8589 Background: Denosumab (dmab) is a fully human monoclonal antibody against RANKL and is superior to ZA in preventing skeletal-related events (SREs) as shown in 3 identically designed phase 3 trials (N=5723). Overall survival (OS) was balanced between treatment groups in the overall study populations of these trials. In the trial of patients (pts) with solid tumors (excluding breast and prostate) and multiple myeloma (MM), OS was longer for dmab pts with lung cancer, shorter for pts with MM, and balanced for pts with other solid tumors.
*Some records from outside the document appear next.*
(** * Shared grocery list: week resolution, item operations and the
      current-week query, embedded from the TypeScript handlers.

    Layout of the development:
    - [JsDate]   : the part of the ECMAScript [Date] object the handlers use;
    - [Zod]      : the validation combinators used by [schema.ts];
    - the tables of [db/schema.ts] as records, and the store;
    - the handler monad (store threading, a [throw] keeps the store);
    - the handlers, line by line;
    - the properties. *)

From Stdlib Require Import ZArith List String Ascii Bool Lia.
From Stdlib Require Import DecimalString.
From Stdlib Require Import Sorted Permutation.
Import ListNotations.
Local Open Scope Z_scope.
Set Warnings "-register-all".

(* ================================================================== *)
(** ** ECMAScript dates *)

(** A [Date] is its time value: milliseconds since 1970-01-01T00:00Z.
    The abstract operations ([Day], [TimeWithinDay], [WeekDay], [MakeTime],
    [MakeDate]) are those of the language definition.  In this module the
    host's local zone is a fixed offset [tz] (milliseconds east of UTC);
    [HostZone] below has the same methods for a zone whose offset changes
    (daylight saving). *)
Module JsDate.

Definition msPerDay : Z := 86400000.

Definition Day (t : Z) : Z := t / msPerDay.
Definition TimeWithinDay (t : Z) : Z := t mod msPerDay.
Definition WeekDay (t : Z) : Z := (Day t + 4) mod 7.

Definition MakeTime (h m s ms : Z) : Z :=
  h * 3600000 + m * 60000 + s * 1000 + ms.
Definition MakeDate (day time : Z) : Z := day * msPerDay + time.

(** Day of the month (1..31) of a day number, by the usual era/day-of-era
    decomposition of the proleptic Gregorian calendar. *)
Definition DateOfDay (d : Z) : Z :=
  let z := d + 719468 in
  let era := z / 146097 in
  let doe := z - era * 146097 in
  let yoe := (doe - doe / 1460 + doe / 36524 - doe / 146096) / 365 in
  let doy := doe - (365 * yoe + yoe / 4 - yoe / 100) in
  let mp := (5 * doy + 2) / 153 in
  doy - (153 * mp + 2) / 5 + 1.

Definition DateFromTime (t : Z) : Z := DateOfDay (Day t).

Section LocalZone.
Variable tz : Z.

Definition LocalTime (t : Z) : Z := t + tz.
Definition UTC (t : Z) : Z := t - tz.

(** [d.getDay()] : 0 = Sunday, 1 = Monday, ..., 6 = Saturday. *)
Definition getDay (t : Z) : Z := WeekDay (LocalTime t).

(** [d.getDate()] : local day of the month. *)
Definition getDate (t : Z) : Z := DateFromTime (LocalTime t).

(** [d.setDate(dt)] : [MakeDay(year, month, dt)] is the day number of the
    first of the local month plus [dt - 1], that is the local day number
    moved by [dt - getDate d]; the time within the day is kept. *)
Definition setDate (t dt : Z) : Z :=
  let lt := LocalTime t in
  UTC (MakeDate (Day lt - DateFromTime lt + dt) (TimeWithinDay lt)).

(** [d.setHours(h, m, s, ms)] : same local day, new time within the day. *)
Definition setHours (t h m s ms : Z) : Z :=
  UTC (MakeDate (Day (LocalTime t)) (MakeTime h m s ms)).
End LocalZone.

(** [d.toISOString().split('T')[0]] : the calendar date of [d] in UTC.  A
    calendar date (also the content of a [date] column) is represented by
    its day number, of which the text YYYY-MM-DD is a one-to-one rendering;
    equality and order of dates are equality and order of day numbers. *)
Definition toISODate (t : Z) : Z := Day t.

End JsDate.

(* ================================================================== *)
(** ** Week resolution: the two server call sites *)

Section WeekResolution.
Variable tz : Z.
Let getDay := JsDate.getDay tz.
Let getDate := JsDate.getDate tz.
Let setDate := JsDate.setDate tz.
Let setHours := JsDate.setHours tz.

(** add_grocery_item.ts, [getCurrentWeekStart]; [now] is [new Date()]. *)
Definition getCurrentWeekStart (now : Z) : Z :=
  let dayOfWeek := getDay now in
  let mondayOffset := if dayOfWeek =? 0 then -6 else 1 - dayOfWeek in
  let monday := now in
  let monday := setDate monday (getDate now + mondayOffset) in
  let monday := setHours monday 0 0 0 0 in
  monday.

(** get_current_week_list handler, the first block: [currentWeekStart]. *)
Definition currentWeekStart (now : Z) : Z :=
  let dayOfWeek := getDay now in
  let daysToMonday := if dayOfWeek =? 0 then 6 else dayOfWeek - 1 in
  let currentWeekStart := now in
  let currentWeekStart := setDate currentWeekStart (getDate now - daysToMonday) in
  let currentWeekStart := setHours currentWeekStart 0 0 0 0 in
  currentWeekStart.

(** get_current_week_list handler, the second block: [currentWeekEnd]. *)
Definition currentWeekEnd (now : Z) : Z :=
  let currentWeekStart := currentWeekStart now in
  let currentWeekEnd := currentWeekStart in
  let currentWeekEnd := setDate currentWeekEnd (getDate currentWeekStart + 6) in
  let currentWeekEnd := setHours currentWeekEnd 23 59 59 999 in
  currentWeekEnd.

Definition weekStartStr (now : Z) : Z := JsDate.toISODate (currentWeekStart now).
Definition weekEndStr (now : Z) : Z := JsDate.toISODate (currentWeekEnd now).
End WeekResolution.

(* ================================================================== *)
(** ** Week resolution on a host whose offset changes *)

(** The language definition reaches the host's zone through one function,
    [LocalTZA(t, isUTC)]: the offset (milliseconds east of UTC) in force at
    the instant [t] when [isUTC] is true, and the offset by which the local
    time value [t] is to be read when it is false (a local time that a
    transition skips or repeats is read with the offset before the
    transition).  [LocalTime] and [UTC] and the [Date] methods are defined
    from it as in [JsDate], and the week computations are the text of the
    two call sites again. *)
Module HostZone.

Record Zone : Type := mkZone { LocalTZA : Z -> bool -> Z }.

(** A zone without transitions. *)
Definition fixed (offset : Z) : Zone := mkZone (fun _ _ => offset).

Section Methods.
Variable zone : Zone.

Definition LocalTime (t : Z) : Z := t + LocalTZA zone t true.
Definition UTC (t : Z) : Z := t - LocalTZA zone t false.

Definition getDay (t : Z) : Z := JsDate.WeekDay (LocalTime t).

Definition getDate (t : Z) : Z := JsDate.DateFromTime (LocalTime t).

Definition setDate (t dt : Z) : Z :=
  let lt := LocalTime t in
  UTC (JsDate.MakeDate (JsDate.Day lt - JsDate.DateFromTime lt + dt)
         (JsDate.TimeWithinDay lt)).

Definition setHours (t h m s ms : Z) : Z :=
  UTC (JsDate.MakeDate (JsDate.Day (LocalTime t)) (JsDate.MakeTime h m s ms)).

(** add_grocery_item.ts, [getCurrentWeekStart]. *)
Definition getCurrentWeekStart (now : Z) : Z :=
  let dayOfWeek := getDay now in
  let mondayOffset := if dayOfWeek =? 0 then -6 else 1 - dayOfWeek in
  let monday := now in
  let monday := setDate monday (getDate now + mondayOffset) in
  let monday := setHours monday 0 0 0 0 in
  monday.

(** get_current_week_list handler, [currentWeekStart] and [currentWeekEnd]. *)
Definition currentWeekStart (now : Z) : Z :=
  let dayOfWeek := getDay now in
  let daysToMonday := if dayOfWeek =? 0 then 6 else dayOfWeek - 1 in
  let currentWeekStart := now in
  let currentWeekStart := setDate currentWeekStart (getDate now - daysToMonday) in
  let currentWeekStart := setHours currentWeekStart 0 0 0 0 in
  currentWeekStart.

Definition currentWeekEnd (now : Z) : Z :=
  let currentWeekStart := currentWeekStart now in
  let currentWeekEnd := currentWeekStart in
  let currentWeekEnd := setDate currentWeekEnd (getDate currentWeekStart + 6) in
  let currentWeekEnd := setHours currentWeekEnd 23 59 59 999 in
  currentWeekEnd.

Definition weekStartStr (now : Z) : Z := JsDate.toISODate (currentWeekStart now).
Definition weekEndStr (now : Z) : Z := JsDate.toISODate (currentWeekEnd now).
End Methods.

(** From the instant [first] to the instant [last] the zone's offset is
    [offset], asked of an instant or of its local time value. *)
Definition steady (zone : Zone) (offset first last : Z) : Prop :=
  forall t, first <= t <= last ->
    LocalTZA zone t true = offset /\ LocalTZA zone (t + offset) false = offset.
This analysis further characterizes the results from the MM subset of this trial. Methods: Pts with solid tumors or MM were randomized (1:1) to receive 120 mg of SC dmab or 4 mg of IV ZA Q4W. Daily calcium and vit D supplements were strongly recommended. The primary endpoint was the time to first on-study SRE; results from the primary endpoint and lung cancer subset were previously reported. Results: Of 1776 randomized pts, 10% had MM (93 ZA, 87 dmab). OS favored ZA (hazard ratio: 2.26; 10 subject difference in deaths). 1-year OS was 83% dmab, 97% ZA. Imbalances in baseline prognostic characteristics were observed. More pts in the dmab arm had low baseline renal function (CrCl < 40 mL/min) (ZA 2 [2%], dmab 9 [10%]) and more ZA pts underwent stem cell transplant (ZA 23 [25%], dmab 15 [17%]). Additionally, more ZA pts had stage I tumors at diagnosis (ZA 13 [14%], dmab 9 [10%]) and better performance status (ECOG = 0; ZA 30 [32%], dmab 21 [24%]). Study discontinuations due to consent withdrawal or lost to follow-up were also higher in the ZA group (ZA 17 [18%], dmab 11 [13%]) and occurred earlier in the ZA arm (ZA 59%, dmab 45% within 9 months of randomization). Conclusions: In this SRE study of dmab vs ZA, pts were stratified by baseline characteristics known to affect SRE outcomes, but not by prognostic factors or concurrent anticancer therapy that may impact survival in MM. OS results in the MM cohort are difficult to interpret due to small sample size and imbalances in baseline disease characteristics, stem cell transplant therapy, and consent withdrawal or loss of follow-up that favored ZA. A phase 3 trial is currently underway, which controls for these factors in pts with MM. Clinical trial information: NCT00330759.